TASK REQUIREMENTS – Quote exactly and only this range of lines in the data below: the line that holds "mir_operand_as_value arg = v" to the line that holds "intros Hrep Hv Hu", both included.

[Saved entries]
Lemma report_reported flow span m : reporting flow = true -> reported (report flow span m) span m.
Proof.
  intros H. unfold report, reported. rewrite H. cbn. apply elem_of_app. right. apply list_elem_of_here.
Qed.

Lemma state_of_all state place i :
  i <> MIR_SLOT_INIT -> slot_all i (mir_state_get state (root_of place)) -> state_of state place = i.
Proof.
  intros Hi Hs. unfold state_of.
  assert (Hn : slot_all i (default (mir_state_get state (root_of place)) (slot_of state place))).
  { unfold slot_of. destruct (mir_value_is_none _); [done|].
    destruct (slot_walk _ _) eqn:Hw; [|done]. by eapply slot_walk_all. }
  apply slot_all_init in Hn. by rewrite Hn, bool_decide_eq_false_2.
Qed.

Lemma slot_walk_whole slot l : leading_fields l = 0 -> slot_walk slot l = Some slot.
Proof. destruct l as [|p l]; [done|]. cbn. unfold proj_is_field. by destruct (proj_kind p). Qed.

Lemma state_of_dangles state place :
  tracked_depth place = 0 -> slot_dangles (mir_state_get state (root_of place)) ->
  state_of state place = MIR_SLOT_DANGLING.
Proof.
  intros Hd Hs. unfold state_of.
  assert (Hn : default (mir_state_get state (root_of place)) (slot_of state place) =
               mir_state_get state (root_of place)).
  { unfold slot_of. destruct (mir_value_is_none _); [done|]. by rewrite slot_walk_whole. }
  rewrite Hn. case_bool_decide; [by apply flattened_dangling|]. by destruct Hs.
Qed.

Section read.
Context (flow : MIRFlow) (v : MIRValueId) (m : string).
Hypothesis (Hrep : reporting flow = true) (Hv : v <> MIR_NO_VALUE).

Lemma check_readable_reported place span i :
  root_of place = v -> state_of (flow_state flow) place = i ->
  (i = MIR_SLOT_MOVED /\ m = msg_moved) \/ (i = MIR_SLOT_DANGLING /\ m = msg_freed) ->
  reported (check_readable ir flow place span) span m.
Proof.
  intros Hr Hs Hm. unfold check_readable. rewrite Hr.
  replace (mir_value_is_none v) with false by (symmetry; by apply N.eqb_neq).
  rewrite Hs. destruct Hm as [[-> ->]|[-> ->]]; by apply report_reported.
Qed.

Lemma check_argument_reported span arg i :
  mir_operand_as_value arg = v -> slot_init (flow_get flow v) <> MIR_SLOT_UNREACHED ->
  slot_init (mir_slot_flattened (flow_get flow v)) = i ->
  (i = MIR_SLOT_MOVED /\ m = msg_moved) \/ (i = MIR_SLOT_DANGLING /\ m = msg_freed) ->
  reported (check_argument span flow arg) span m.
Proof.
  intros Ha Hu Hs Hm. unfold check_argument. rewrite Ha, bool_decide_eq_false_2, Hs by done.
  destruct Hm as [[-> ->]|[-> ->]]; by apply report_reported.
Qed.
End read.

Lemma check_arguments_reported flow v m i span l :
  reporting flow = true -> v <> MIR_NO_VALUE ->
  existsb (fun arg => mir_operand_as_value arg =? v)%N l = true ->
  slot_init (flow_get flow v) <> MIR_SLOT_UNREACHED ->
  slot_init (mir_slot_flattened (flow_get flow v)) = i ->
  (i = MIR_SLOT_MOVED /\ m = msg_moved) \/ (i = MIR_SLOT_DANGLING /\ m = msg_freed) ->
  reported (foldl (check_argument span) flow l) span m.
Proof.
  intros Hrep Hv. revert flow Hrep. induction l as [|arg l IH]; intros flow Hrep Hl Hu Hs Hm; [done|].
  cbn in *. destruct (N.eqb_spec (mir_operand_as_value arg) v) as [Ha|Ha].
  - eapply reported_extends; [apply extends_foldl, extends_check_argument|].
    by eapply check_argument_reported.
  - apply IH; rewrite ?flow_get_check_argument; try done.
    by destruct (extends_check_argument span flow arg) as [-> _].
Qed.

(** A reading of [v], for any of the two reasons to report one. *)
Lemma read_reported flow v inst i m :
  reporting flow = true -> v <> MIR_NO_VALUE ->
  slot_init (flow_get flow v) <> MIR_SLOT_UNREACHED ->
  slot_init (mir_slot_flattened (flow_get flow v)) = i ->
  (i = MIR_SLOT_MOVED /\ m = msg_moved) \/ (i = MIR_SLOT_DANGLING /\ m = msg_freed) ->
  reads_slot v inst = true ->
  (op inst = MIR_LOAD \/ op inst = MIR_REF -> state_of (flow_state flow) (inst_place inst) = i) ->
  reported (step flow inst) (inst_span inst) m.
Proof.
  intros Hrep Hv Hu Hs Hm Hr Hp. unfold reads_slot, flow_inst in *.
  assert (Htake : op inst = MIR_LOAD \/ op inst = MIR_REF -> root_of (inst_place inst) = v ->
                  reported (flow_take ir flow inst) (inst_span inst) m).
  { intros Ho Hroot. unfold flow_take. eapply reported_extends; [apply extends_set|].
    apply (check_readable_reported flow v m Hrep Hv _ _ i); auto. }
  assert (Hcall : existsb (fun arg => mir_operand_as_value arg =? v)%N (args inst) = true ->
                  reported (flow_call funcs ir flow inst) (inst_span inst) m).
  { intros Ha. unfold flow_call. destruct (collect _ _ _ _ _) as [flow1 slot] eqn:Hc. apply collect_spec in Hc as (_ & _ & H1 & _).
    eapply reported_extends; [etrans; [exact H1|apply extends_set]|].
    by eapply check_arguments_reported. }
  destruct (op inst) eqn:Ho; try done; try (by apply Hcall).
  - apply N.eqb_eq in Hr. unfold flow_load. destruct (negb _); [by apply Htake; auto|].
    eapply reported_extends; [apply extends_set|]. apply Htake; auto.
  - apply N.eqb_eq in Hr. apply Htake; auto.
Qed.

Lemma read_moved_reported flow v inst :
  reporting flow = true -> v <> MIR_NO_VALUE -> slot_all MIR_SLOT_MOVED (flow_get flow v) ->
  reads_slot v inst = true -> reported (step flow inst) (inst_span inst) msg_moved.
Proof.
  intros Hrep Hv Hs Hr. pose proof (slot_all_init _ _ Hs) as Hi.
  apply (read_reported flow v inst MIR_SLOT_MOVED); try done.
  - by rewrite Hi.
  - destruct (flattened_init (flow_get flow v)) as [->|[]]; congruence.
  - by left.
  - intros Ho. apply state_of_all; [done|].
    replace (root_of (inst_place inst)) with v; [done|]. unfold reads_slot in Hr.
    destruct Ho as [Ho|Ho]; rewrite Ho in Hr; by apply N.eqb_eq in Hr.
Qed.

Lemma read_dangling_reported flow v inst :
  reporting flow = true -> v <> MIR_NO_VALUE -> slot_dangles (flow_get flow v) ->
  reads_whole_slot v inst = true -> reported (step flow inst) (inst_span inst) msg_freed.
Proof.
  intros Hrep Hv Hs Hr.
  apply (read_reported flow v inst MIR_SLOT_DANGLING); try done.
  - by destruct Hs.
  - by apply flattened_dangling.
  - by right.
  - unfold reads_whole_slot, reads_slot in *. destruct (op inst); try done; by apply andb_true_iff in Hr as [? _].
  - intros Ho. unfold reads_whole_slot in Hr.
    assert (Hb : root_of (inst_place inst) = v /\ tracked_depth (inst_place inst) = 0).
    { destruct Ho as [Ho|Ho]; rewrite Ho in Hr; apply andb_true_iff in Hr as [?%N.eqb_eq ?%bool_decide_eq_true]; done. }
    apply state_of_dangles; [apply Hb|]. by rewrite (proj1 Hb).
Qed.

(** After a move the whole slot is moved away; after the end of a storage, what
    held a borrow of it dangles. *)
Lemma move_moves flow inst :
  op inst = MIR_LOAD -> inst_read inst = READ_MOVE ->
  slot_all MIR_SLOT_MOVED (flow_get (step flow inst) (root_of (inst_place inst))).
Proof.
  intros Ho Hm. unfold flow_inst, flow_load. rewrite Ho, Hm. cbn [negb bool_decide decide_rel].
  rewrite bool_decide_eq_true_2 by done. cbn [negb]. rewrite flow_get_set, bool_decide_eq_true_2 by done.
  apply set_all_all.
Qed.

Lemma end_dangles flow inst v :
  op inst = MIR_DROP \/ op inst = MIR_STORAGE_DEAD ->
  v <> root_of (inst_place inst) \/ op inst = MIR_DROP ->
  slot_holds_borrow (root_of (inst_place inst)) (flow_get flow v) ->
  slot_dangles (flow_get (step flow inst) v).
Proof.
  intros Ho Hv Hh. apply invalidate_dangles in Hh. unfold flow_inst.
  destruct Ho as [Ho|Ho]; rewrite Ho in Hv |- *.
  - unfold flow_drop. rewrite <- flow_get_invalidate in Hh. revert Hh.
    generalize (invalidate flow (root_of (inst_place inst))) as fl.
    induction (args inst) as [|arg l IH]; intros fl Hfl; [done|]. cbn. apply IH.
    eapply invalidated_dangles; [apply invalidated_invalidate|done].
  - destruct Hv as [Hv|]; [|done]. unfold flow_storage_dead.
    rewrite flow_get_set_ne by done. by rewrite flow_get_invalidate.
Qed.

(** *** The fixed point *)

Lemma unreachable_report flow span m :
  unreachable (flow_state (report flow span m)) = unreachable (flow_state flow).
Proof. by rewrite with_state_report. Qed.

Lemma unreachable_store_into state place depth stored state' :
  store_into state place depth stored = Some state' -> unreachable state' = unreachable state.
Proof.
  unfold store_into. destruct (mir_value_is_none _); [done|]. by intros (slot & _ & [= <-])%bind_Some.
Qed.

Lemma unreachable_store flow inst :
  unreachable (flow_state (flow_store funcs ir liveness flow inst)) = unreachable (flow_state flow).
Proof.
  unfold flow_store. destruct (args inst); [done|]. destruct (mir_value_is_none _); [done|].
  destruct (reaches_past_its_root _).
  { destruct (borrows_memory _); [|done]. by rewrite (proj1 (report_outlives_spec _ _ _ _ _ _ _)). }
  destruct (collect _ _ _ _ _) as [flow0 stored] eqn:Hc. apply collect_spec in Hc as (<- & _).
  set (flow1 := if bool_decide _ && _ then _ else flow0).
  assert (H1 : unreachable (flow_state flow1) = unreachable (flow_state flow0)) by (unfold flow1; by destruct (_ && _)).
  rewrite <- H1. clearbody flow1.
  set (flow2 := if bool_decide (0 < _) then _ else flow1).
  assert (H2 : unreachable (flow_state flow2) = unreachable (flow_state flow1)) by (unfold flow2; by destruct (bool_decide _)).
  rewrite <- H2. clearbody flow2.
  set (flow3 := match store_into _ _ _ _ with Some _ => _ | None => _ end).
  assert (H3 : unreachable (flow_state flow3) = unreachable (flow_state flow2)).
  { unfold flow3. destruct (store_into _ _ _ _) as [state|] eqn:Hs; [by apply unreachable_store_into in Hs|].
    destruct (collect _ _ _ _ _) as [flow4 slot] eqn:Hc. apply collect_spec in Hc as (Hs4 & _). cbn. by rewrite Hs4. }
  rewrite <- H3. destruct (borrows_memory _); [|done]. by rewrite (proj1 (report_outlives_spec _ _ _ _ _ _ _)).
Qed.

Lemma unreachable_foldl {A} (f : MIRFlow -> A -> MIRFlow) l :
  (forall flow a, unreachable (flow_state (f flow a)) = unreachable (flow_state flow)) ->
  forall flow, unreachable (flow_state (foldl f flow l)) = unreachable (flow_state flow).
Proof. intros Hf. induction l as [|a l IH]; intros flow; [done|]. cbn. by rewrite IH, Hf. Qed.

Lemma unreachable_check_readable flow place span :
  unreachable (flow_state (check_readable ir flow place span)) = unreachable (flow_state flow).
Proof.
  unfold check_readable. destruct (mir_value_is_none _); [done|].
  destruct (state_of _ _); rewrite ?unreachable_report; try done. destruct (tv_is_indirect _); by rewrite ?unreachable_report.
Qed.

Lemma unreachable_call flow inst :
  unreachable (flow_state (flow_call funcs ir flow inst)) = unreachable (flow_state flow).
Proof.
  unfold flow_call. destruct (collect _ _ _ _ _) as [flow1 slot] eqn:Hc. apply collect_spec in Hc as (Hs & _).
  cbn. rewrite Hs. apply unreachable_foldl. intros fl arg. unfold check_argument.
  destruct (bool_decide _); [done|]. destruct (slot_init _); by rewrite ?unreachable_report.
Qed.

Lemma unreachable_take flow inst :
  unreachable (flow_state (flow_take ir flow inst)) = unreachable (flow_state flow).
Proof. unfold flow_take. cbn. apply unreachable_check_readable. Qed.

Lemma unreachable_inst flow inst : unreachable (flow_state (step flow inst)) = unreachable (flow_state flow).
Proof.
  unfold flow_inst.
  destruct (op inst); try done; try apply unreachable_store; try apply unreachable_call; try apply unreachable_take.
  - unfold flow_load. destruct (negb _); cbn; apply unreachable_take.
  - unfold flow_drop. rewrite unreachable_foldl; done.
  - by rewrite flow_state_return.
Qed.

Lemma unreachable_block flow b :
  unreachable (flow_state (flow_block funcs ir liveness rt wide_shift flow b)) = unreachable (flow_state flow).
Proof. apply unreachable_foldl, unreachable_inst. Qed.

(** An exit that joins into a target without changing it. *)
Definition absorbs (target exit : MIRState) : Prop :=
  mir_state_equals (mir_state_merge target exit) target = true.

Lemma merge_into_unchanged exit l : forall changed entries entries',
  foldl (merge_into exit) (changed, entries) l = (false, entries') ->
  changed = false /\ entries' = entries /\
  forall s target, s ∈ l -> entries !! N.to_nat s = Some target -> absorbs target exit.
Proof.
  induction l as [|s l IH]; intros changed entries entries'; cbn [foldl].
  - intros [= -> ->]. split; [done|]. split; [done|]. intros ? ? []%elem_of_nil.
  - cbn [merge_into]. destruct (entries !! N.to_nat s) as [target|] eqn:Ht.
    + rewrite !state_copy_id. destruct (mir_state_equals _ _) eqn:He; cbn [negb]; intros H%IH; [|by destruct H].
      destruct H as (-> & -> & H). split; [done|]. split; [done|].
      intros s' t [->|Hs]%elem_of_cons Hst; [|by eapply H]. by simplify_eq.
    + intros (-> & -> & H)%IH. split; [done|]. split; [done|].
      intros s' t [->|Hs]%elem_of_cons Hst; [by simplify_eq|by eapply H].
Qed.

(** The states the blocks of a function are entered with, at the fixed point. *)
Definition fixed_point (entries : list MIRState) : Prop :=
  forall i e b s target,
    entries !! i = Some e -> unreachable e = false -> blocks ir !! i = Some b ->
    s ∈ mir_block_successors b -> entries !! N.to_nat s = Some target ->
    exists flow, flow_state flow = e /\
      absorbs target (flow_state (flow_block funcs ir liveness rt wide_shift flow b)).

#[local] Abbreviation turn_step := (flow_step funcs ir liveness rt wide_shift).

SOLUTION FOR THIS TASK –
  mir_operand_as_value arg = v -> slot_init (flow_get flow v) <> MIR_SLOT_UNREACHED ->
  slot_init (mir_slot_flattened (flow_get flow v)) = i ->
  (i = MIR_SLOT_MOVED /\ m = msg_moved) \/ (i = MIR_SLOT_DANGLING /\ m = msg_freed) ->
  reported (check_argument span flow arg) span m.
Proof.
  intros Ha Hu Hs Hm. unfold check_argument. rewrite Ha, bool_decide_eq_false_2, Hs by done.
  destruct Hm as [[-> ->]|[-> ->]]; by apply report_reported.
Qed.
End read.

Lemma check_arguments_reported flow v m i span l :
  reporting flow = true -> v <> MIR_NO_VALUE ->
  existsb (fun arg => mir_operand_as_value arg =? v)%N l = true ->
  slot_init (flow_get flow v) <> MIR_SLOT_UNREACHED ->
  slot_init (mir_slot_flattened (flow_get flow v)) = i ->
  (i = MIR_SLOT_MOVED /\ m = msg_moved) \/ (i = MIR_SLOT_DANGLING /\ m = msg_freed) ->
  reported (foldl (check_argument span) flow l) span m.
Proof.
  intros Hrep Hv. revert flow Hrep. induction l as [|arg l IH]; intros flow Hrep Hl Hu Hs Hm; [done|].
  cbn in *. destruct (N.eqb_spec (mir_operand_as_value arg) v) as [Ha|Ha].
  - eapply reported_extends; [apply extends_foldl, extends_check_argument|].
    by eapply check_argument_reported.
  - apply IH; rewrite ?flow_get_check_argument; try done.
    by destruct (extends_check_argument span flow arg) as [-> _].
Qed.

(** A reading of [v], for any of the two reasons to report one. *)
Lemma read_reported flow v inst i m :
  reporting flow = true -> v <> MIR_NO_VALUE ->
  slot_init (flow_get flow v) <> MIR_SLOT_UNREACHED ->
  slot_init (mir_slot_flattened (flow_get flow v)) = i ->
  (i = MIR_SLOT_MOVED /\ m = msg_moved) \/ (i = MIR_SLOT_DANGLING /\ m = msg_freed) ->
  reads_slot v inst = true ->
  (op inst = MIR_LOAD \/ op inst = MIR_REF -> state_of (flow_state flow) (inst_place inst) = i) ->
  reported (step flow inst) (inst_span inst) m.
Proof.
  intros Hrep Hv Hu Hs Hm Hr Hp. unfold reads_slot, flow_inst in *.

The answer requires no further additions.